Wearing his own grave expression, Social Critic Vance Packard (The Hidden Persuaders, The Status Seekers, The Waste Makers) reports on the sexual revolution in his new book, The Sexual Wilderness (McKay; $6.95).
Packard surveyed the sex practices of 2,200 junior and senior students in colleges and universities in the U.S., England, Norway, Canada, Germany and Italy. Most significant of his findings is that in the past 20 years the percentage of 21-year-old unmarried U.S. college girls who have had sexual intercourse has risen nearly 60%. In the 1940s, Kinsey reported that about 27% of college-educated females had surrendered their virginity before marriage. Packard's study now puts the figure at 43%. Of particular interest to male exchange students is Packard's international sampling.
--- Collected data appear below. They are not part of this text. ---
(* ===== verification/FairnessApi.v ===== *)
(** * The fairness test of the whole service

    [src/loadtest/cmd/fairness-api/main.go]: every draw creates an event
    through the API, books the same users in the same order, closes the event
    and draws it; the workers count who won.  [oneDraw] runs against the
    server of [Http] over a network that loses requests and answers
    ([Client]), so what it reports can be compared with what the server
    committed. *)

From S2P Require Import Prelude GoFmt GoString GoTime GoJson Models Seal Shuffle Database Effects Invariant.
From S2P Require Import Growth Booking Events Draw Lock Auth System Codec Http Wire Client Stats Fairness.
From Stdlib Require Import Ascii.

(** ** Sending one request *)

(** Why [call] fails: [http.NewRequest] refuses, no answer came, or the body
    does not decode. *)
Inductive call_error := NoRequest | NoAnswer | BadBody.

(** The answer of [call]: the status and the decoded body, or the status and
    the error. *)
Definition called (T : Type) : Type := result (Z * call_error) (Z * T).

Section Call.
(** [http.NewRequest] accepts URLs that start with [base]. *)
Variable base_ok : bool.

(** The loop of [call], [left] attempts before its end. *)
Fixpoint call_loop {T} (decode : string -> option T) (rq : http_request) (left : nat)
    (lastErr : call_error) : client (called T) :=
  match left with
  | O => mret (Err (0%Z, lastErr))
  | S left' =>
    if base_ok then
      resp ← perform (ClientDo rq);
      match resp with
      | None =>
        _ ← perform CountTransportError;
        _ ← perform (Sleep (50 * Millisecond));
        call_loop decode rq left' NoAnswer
      | Some o =>
        match decode (answer_body (own_status rq) o) with
        | Some out => mret (Ok (status_of rq o, out))
        | None => mret (Err (status_of rq o, BadBody))
        end
      end
    else mret (Err (0%Z, NoRequest))
  end.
Sixty-three percent of the English university girls questioned said that they were experienced, if not seasoned. Next came the German girls, with 60%; the Norwegians, 54%; the Canadians, 35%. Last were the Italian coeds, 90% of whom reported they were still innocent.
Drama of the Decades. Packard's prevailing theme invokes one of Newton's more familiar laws. "The primary drama of recent decades," he says, "is that women have been acting and men have been reacting." Mostly, he finds, women have been acting up. To underscore his point, Packard offers a regional breakdown of the percentage of premarital experience among American women: 57% in the East, 48% in the West, 32% in the South, 25% in the Midwest. The geographic conclusion is obvious: traditional behavior dies hard in the South and Midwest, while liberation is more readily embraced in the sophisticated East and the fun-in-the-sun West.
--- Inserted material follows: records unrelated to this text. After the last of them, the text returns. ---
(* ===== verification/Middleware.v ===== *)
(** * Middleware

    [src/internal/middleware/clientip.go] and [http.go]: the client address
    behind proxies, the rate-limit key of a login, security and CORS headers,
    the body limit, and the response writer, logger and recoverer around
    every handler. *)

From S2P Require Import Prelude GoFmt GoString GoJson Netip Models Auth Codec Http.
From Stdlib Require Import Ascii.

(** ** The client address *)

(** [r.RemoteAddr] and [r.Header]: the values of each (canonical) key. *)
Record peer_request := mkPeerRequest {
  RemoteAddr : string;
  Header : string -> list string
}.

Definition Values (r : peer_request) (key : string) : list string := Header r key.
Definition Get (r : peer_request) (key : string) : string :=
  match Header r key with v :: _ => v | [] => "" end.

Definition peerAddr (remoteAddr : string) : option Addr :=
  let host := match SplitHostPort remoteAddr with Some (h, _) => h | None => remoteAddr end in
  a ← ParseAddr host; Some (Unmap a).

Definition isTrusted (trusted : list Prefix) (a : Addr) : bool :=
  existsb (fun p => Contains p (Unmap a)) trusted.

(** The loop over the hops from the last one on; [hops] is in that order. *)
Fixpoint last_untrusted (trusts : Addr -> bool) (hops : list string) : option Addr :=
  match hops with
  | [] => None
  | h :: hops' =>
    match ParseAddr (TrimSpace h) with
    | None => None
    | Some a => if trusts (Unmap a) then last_untrusted trusts hops' else Some (Unmap a)
    end
  end.

Definition fromForwardedFor (values : list string) (trusts : Addr -> bool) : option Addr :=
  last_untrusted trusts (reverse (values ≫= fun v => Split v ",")).

(** The request the next handler sees. *)
Definition ClientIP (trusted : list Prefix) (r : peer_request) : peer_request :=
  if decide (length trusted = 0) then r
  else match peerAddr (RemoteAddr r) with
  | None => r
  | Some peer =>
    if negb (isTrusted trusted peer) then r
    else match fromForwardedFor (Values r "X-Forwarded-For") (isTrusted trusted) with
    | Some ip => mkPeerRequest (AddrString ip) (Header r)
    | None =>
      match ParseAddr (TrimSpace (Get r "X-Real-IP")) with
      | Some ip => mkPeerRequest (AddrString (Unmap ip)) (Header r)
      | None => r
      end
    end
  end.

(** ** Response headers *)

Abbreviation header_map := (gmap string string).

Definition SecurityHeaders (h : header_map) : header_map :=
  <["Cache-Control" := "no-store"]> (<["Referrer-Policy" := "no-referrer"]>
  (<["X-Frame-Options" := "DENY"]> (<["X-Content-Type-Options" := "nosniff"]> h))).

Section Lower.
Context `{UnicodeLower}.

(** The headers after the middleware, and whether the next handler runs: a
    preflight request is answered here with status 204. *)
Definition CORS (allowedOrigins : list string) (method origin : string) (h : header_map)
  : header_map * bool :=
  let allowAll := bool_decide (allowedOrigins = ["*"]) in
  let allowed := ToLower <$> allowedOrigins in
  let h :=
    if decide (origin <> "" /\ 0 < length allowedOrigins) then
      if allowAll || bool_decide (ToLower origin ∈ allowed) then
        <["Access-Control-Max-Age" := "600"]>
        (<["Access-Control-Allow-Headers" := "Authorization, Content-Type, X-Request-Id"]>
        (<["Access-Control-Allow-Methods" := "GET, POST, PUT, PATCH, DELETE, OPTIONS"]>
        (<["Access-Control-Allow-Credentials" := "true"]>
        (<["Vary" := "Origin"]> (<["Access-Control-Allow-Origin" := origin]> h)))))
      else h
    else h in
  (h, negb (bool_decide (method = "OPTIONS"))).

(** ** The body *)

(** [http.MaxBytesReader] read to its end: the bytes read, and whether the
    reader failed at the limit. *)
Definition BodyLimit (maxBytes : Z) (body : string) : string * bool :=
  if decide (len body <= maxBytes)%Z then (body, false)
  else (String.string_of_list_ascii (take (Z.to_nat maxBytes) (chars body)), true).

(** The key of a login request, and the body the handler reads afterwards.
    [body] is what [io.ReadAll] read and whether it failed; [None] is a
    request without a body. *)
Definition LoginAccountKey (body : option (string * bool)) : string * option string :=
  match body with
  | None => ("login:none", None)
  | Some (text, failed) =>
    (if failed : bool then "login:none"
     else match unmarshal_email text with
     | None => "login:none"
     | Some email =>
       if decide (TrimSpace email = "") then "login:none"
       else "login:" +:+ ToLower (TrimSpace email)
     end, Some text)
  end.
End Lower.

(** ** The response writer, the logger and the recoverer *)

(** What reaches the client. *)
Inductive wire := WireHeader (code : Z) | WireBody (n : Z).

Record responseWriter := mkResponseWriter {
  rw_under : list wire;
  rw_status : Z;
  rw_wroteHeader : bool;
  rw_bytes : Z
}.

Definition WriteHeader (code : Z) (rw : responseWriter) : responseWriter :=
  if rw_wroteHeader rw then rw
  else mkResponseWriter (rw_under rw ++ [WireHeader code]) code true (rw_bytes rw).

(** [n] is what the underlying [Write] reports. *)
Definition Write (n : Z) (rw : responseWriter) : responseWriter :=
  let rw := if rw_wroteHeader rw then rw else WriteHeader 200 rw in
  mkResponseWriter (rw_under rw ++ [WireBody n]) (rw_status rw) (rw_wroteHeader rw) (rw_bytes rw + n).

(** What a handler does to the writer, and how it ends. *)
Inductive call := CallHeader (code : Z) | CallWrite (n : Z).
Inductive ending := Returns | Panics (abort : bool).

Definition do_call (rw : responseWriter) (c : call) : responseWriter :=
  match c with CallHeader code => WriteHeader code rw | CallWrite n => Write n rw end.

(** [Recoverer] around a handler: a panic other than [http.ErrAbortHandler]
    is answered with [httpx.Internal], whose body has [n] bytes; every panic
    stops here. *)
Definition Recoverer (n : Z) (b : list call * ending) : list call * ending :=
  match b with
  | (calls, Returns) => (calls, Returns)
  | (calls, Panics true) => (calls, Returns)
  | (calls, Panics false) => (calls ++ [CallHeader 500; CallWrite n], Returns)
  end.

Record log_line := mkLogLine { log_status : Z; log_bytes : Z }.

(** [Logger] around a handler: what reaches the client, and the line it logs
    (also when the handler panics; probes are not logged). *)
Definition Logger (path : string) (b : list call * ending) : list wire * option log_line :=
  let rw := foldl do_call (mkResponseWriter [] 200 false 0) b.1 in
  (rw_under rw,
   if decide (path = "/health" \/ path = "/ready") then None
   else Some (mkLogLine (rw_status rw) (rw_bytes rw))).

(** ** Lemmas *)

Lemma last_untrusted_app trusts l1 l2 a :
  last_untrusted trusts l1 = Some a -> last_untrusted trusts (l1 ++ l2) = Some a.
Proof.
  induction l1 as [|h l1 IH]; simpl; [done|].
  destruct (ParseAddr (TrimSpace h)) as [b|]; [|done]. by destruct (trusts (Unmap b)).
Qed.

Lemma last_untrusted_spec trusts l a :
  last_untrusted trusts l = Some a -> trusts a = false /\ exists s, Unmap <$> ParseAddr s = Some a.
Proof.
  induction l as [|h l IH]; simpl; [done|].
  destruct (ParseAddr (TrimSpace h)) as [b|] eqn:Hp; [|done].
  destruct (trusts (Unmap b)) eqn:Ht; [done|]. intros [= <-]. split; [done|].
  exists (TrimSpace h). by rewrite Hp.
Qed.

(** What a client can make of the values a proxy chain would have sent for
    it: more values in front, and more entries at the front of the first
    value. *)
Definition forged (genuine values : list string) : Prop :=
  exists front, values = front ++ genuine \/
    exists text v rest, genuine = v :: rest /\ values = front ++ (text +:+ String "," v) :: rest.

Lemma fromForwardedFor_forged trusts genuine values a :
  forged genuine values -> fromForwardedFor genuine trusts = Some a ->
  fromForwardedFor values trusts = Some a.
Proof.
  unfold fromForwardedFor. intros [front Hf] Ha.
  assert (exists pre, values ≫= (fun v => Split v ",") = pre ++ (genuine ≫= fun v => Split v ","))
    as [pre ->].
  { destruct Hf as [->|(text & v & rest & -> & ->)]; rewrite bind_app; [by eexists|].
    exists ((front ≫= fun v => Split v ",") ++ Split text ","). simpl.
    by rewrite Split_app, <- !app_assoc. }
  rewrite reverse_app. by apply last_untrusted_app.
Qed.

(** A response writer that has sent nothing, or one status line and then only
    body bytes, and knows it. *)
Definition writer_ok (rw : responseWriter) : Prop :=
  if rw_wroteHeader rw
  then exists bodies, rw_under rw = WireHeader (rw_status rw) :: (WireBody <$> bodies) /\
         rw_bytes rw = foldl Z.add 0%Z bodies
  else rw_under rw = [] /\ rw_status rw = 200%Z /\ rw_bytes rw = 0%Z.

Lemma do_call_ok rw c : writer_ok rw -> writer_ok (do_call rw c).
Proof.
  unfold writer_ok. intros Hrw. destruct rw as [under status [|] bytes]; simpl in Hrw.
  - destruct Hrw as (bodies & Hu & Hb). simpl in *. subst. destruct c as [code|n]; simpl.
    + by exists bodies.
    + exists (bodies ++ [n]). rewrite fmap_app, foldl_app. split; [|done]. simpl. done.
  - destruct Hrw as (-> & -> & ->). destruct c as [code|n]; simpl.
    + by exists [].
    + by exists [n].
Qed.

Lemma calls_ok calls rw : writer_ok rw -> writer_ok (foldl do_call rw calls).
Proof. revert rw. induction calls as [|c calls IH]; intros rw Hrw; simpl; auto using do_call_ok. Qed.

(** The key of a body from which the handler reads a login is the email
    exactly as the login service normalises it before it looks the account up, so every spelling of one account's email spends from
    one budget; or it is the one budget that requests without a readable email
    share (the body was cut at the limit, a closing bracket follows the
    object, or the email is empty). *)
Lemma login_budget `{LowerKeepsSpace, JSONErrors} text failed req :
  DecodeJSON (A := LoginRequest) text = Ok req ->
  exists key, LoginAccountKey (Some (text, failed)) = (key, Some text) /\
    (key = "login:" +:+ normalize_email (login_Email req) \/ key = "login:none") /\
    (failed = false -> is_Some (unmarshal_email text) -> normalize_email (login_Email req) <> "" ->
     key = "login:" +:+ normalize_email (login_Email req)).
Proof.
  intros (j & rest & Hp & Hu)%login_email_agrees. unfold LoginAccountKey. rewrite Hu.
  unfold normalize_email. rewrite TrimSpace_lower.
  destruct failed; [eexists; split; [done|]; split; [by auto|done]|].
  destruct (skip_spaces rest).
  - case_decide as Ht; eexists; (split; [done|]); [|by auto]. rewrite Ht. split; [by auto|]. done.
  - eexists. split; [done|]. split; [by auto|]. intros _ [? [=]].
Qed.

(** ** Properties *)

(** C16: a client cannot choose its address.  If the TCP peer is not a trusted
    proxy, the address the rest of the server sees is the peer's, whatever the
    headers say.  If it is, and the hops the proxies recorded lead to the
    address [a], then [a] is the address seen, whatever the client put in
    front of the recorded hops and whatever other headers it sent; [a] is not
    a trusted proxy; and if it is an IPv4 address its text is the text of no
    other address. *)
Theorem ClientIP_spoof_safe trusted remote header header' :
  (match peerAddr remote with Some peer => isTrusted trusted peer | None => false end = false ->
   RemoteAddr (ClientIP trusted (mkPeerRequest remote header')) = remote) /\
  (forall peer a, peerAddr remote = Some peer -> isTrusted trusted peer = true ->
   fromForwardedFor (header "X-Forwarded-For") (isTrusted trusted) = Some a ->
   forged (header "X-Forwarded-For") (header' "X-Forwarded-For") ->
   RemoteAddr (ClientIP trusted (mkPeerRequest remote header')) = AddrString a /\
   isTrusted trusted a = false /\
   match a with Addr4 _ => ParseAddr (AddrString a) = Some a | Addr6 _ _ => True end).
Proof.
  unfold ClientIP, Values. simpl. split.
  - intros Hp. case_decide; [done|]. destruct (peerAddr remote) as [peer|]; [|done].
    by rewrite Hp.
  - intros peer a -> Ht Ha Hforged. rewrite decide_False by (by destruct trusted).
    rewrite Ht. simpl. rewrite (fromForwardedFor_forged _ _ _ _ Hforged Ha). simpl. split; [done|].
    apply last_untrusted_spec in Ha as [Hn [s Hs]]. split; [done|].
    destruct a as [v|]; [|done]. by apply ParseAddr_string4, (ParseAddr_range s).
Qed.

(** What is logged is what was sent.  Around any handler, panicking or
    not, the client receives nothing (and 200 is logged) or exactly one status
    line before any body, and a request that is logged is logged with that
    status and with the number of body bytes; a handler that panics before it
    wrote anything is answered with 500. *)
Theorem Logger_truthful path n calls ending :
  let '(sent, line) := Logger path (Recoverer n (calls, ending)) in
  (exists status bodies,
    (sent = [] /\ status = 200%Z /\ bodies = [] \/
     sent = WireHeader status :: (WireBody <$> bodies)) /\
    (line = None \/ line = Some (mkLogLine status (foldl Z.add 0%Z bodies)))) /\
  (calls = [] -> ending = Panics false -> sent = [WireHeader 500; WireBody n]).
Proof.
  unfold Logger. split.
  - set (rw := foldl do_call _ _).
    assert (writer_ok rw) as Hok by (by apply calls_ok).
    unfold writer_ok in Hok. destruct (rw_wroteHeader rw).
    + destruct Hok as (bodies & -> & ->). exists (rw_status rw), bodies. case_decide; auto.
    + destruct Hok as (-> & -> & ->). exists 200%Z, []. case_decide; auto 6.
  - by intros -> ->.
Qed.

(** Two ways to log in on the shared budget: a closing bracket after the
    object, and white space after it up to the limit of the body.  The key
    function finds no email, the handler finds both fields. *)
Theorem login_shared_budget `{UnicodeLower, JSONErrors} :
  let body := Marshal_map [("email", "a@x.et"); ("password", "pw")] in
  let req := mkLoginRequest "a@x.et" "pw" in
  (LoginAccountKey (Some (body +:+ "}", false)) = ("login:none", Some (body +:+ "}")) /\
   DecodeJSON (body +:+ "}") = Ok req) /\
  (let (text, failed) := BodyLimit 40 (body +:+ "          ") in
   failed = true /\ LoginAccountKey (Some (text, failed)) = ("login:none", Some text) /\
   DecodeJSON text = Ok req).
Proof. vm_compute. split_and!; reflexivity. Qed.

(** Only configured origins are allowed, and only themselves. *)
Theorem CORS_only_configured `{UnicodeLower} allowedOrigins method origin h v :
  h !! "Access-Control-Allow-Origin" = None ->
  (CORS allowedOrigins method origin h).1 !! "Access-Control-Allow-Origin" = Some v ->
  v = origin /\ (allowedOrigins = ["*"] \/ ToLower origin ∈ ToLower <$> allowedOrigins).
Proof.
  intros Hh Hv. unfold CORS in Hv. cbn [fst] in Hv. case_decide; [|congruence].
  destruct (bool_decide (allowedOrigins = ["*"]) || _) eqn:Ho; [|congruence].
  rewrite !lookup_insert_ne, lookup_insert_eq in Hv by done. injection Hv as <-. split; [done|].
  by rewrite orb_true_iff, !bool_decide_eq_true in Ho.
Qed.

(** ** Witnesses *)

Definition intranet : list Prefix := [mkPrefix (Addr4 167772160) 8].
Definition recorded (key : string) : list string :=
  if decide (key = "X-Forwarded-For") then [" 203.0.113.7, 10.0.0.9"] else [].
Definition spoofed (key : string) : list string :=
  if decide (key = "X-Forwarded-For") then ["1.2.3.4, 203.0.113.7, 10.0.0.9"] else ["1.2.3.4"].

Lemma ClientIP_spoof_safe_witness :
  RemoteAddr (ClientIP intranet (mkPeerRequest "10.0.0.5:443" spoofed)) = "203.0.113.7" /\
  RemoteAddr (ClientIP intranet (mkPeerRequest "198.51.100.9:5555" spoofed)) = "198.51.100.9:5555".
Proof.
  split.
  - apply (ClientIP_spoof_safe intranet "10.0.0.5:443" recorded spoofed) with
      (peer := Addr4 167772165) (a := Addr4 3405803783).
    + by vm_compute.
    + by vm_compute.
    + by vm_compute.
    + exists []. right. by exists "1.2.3.4", " 203.0.113.7, 10.0.0.9", [].
  - apply (ClientIP_spoof_safe intranet "198.51.100.9:5555" recorded spoofed). by vm_compute.
Defined.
Packard's explanation of his statistics offers little more than an acknowledgment of what many social scientists have been saying for years. The rise in premarital relations, he feels, is due largely to an undermining of woman's traditional role. Not only does the teenage girl find the rules at home increasingly relaxed, but 19% more American women attend college than did in 1940. And today's centers of higher education are geared to provide them with independence of thought, to say nothing of an opportunity and urge to exercise that independence.
This state of affairs, Packard notes with alarm, has had a deleterious if not disastrous effect on the American male. Citing a 1967 American Medical Association journal's psychiatric report claiming that sexual roles are "being reversed," Packard says that "many young males not only feel their adequacy threatened, but are confused as to what the modern world expects of them." He found support for this analysis at an Eastern women's college, where a girl revealed that "most of the men I have dated in the past year have made overtures at going all the way but are not disappointed if you refuse."
Oddly enough, Packard, who has made his life's work the shattering of middle-class shibboleths, seeks a solution to the problem in an almost belligerently bourgeois codification of behavior. It is his version of situation ethics. Three elements should be present, he says, before society bestows its approval on premarital sex: 1) "That a deep friendship based upon substantial acquaintance exists between the man and the girl," 2) "That both are out of high school; and if college is planned, that they have completed the first year of college if they are still teen-agers," and 3) "That they hope to marry, and their best friends know of the hope."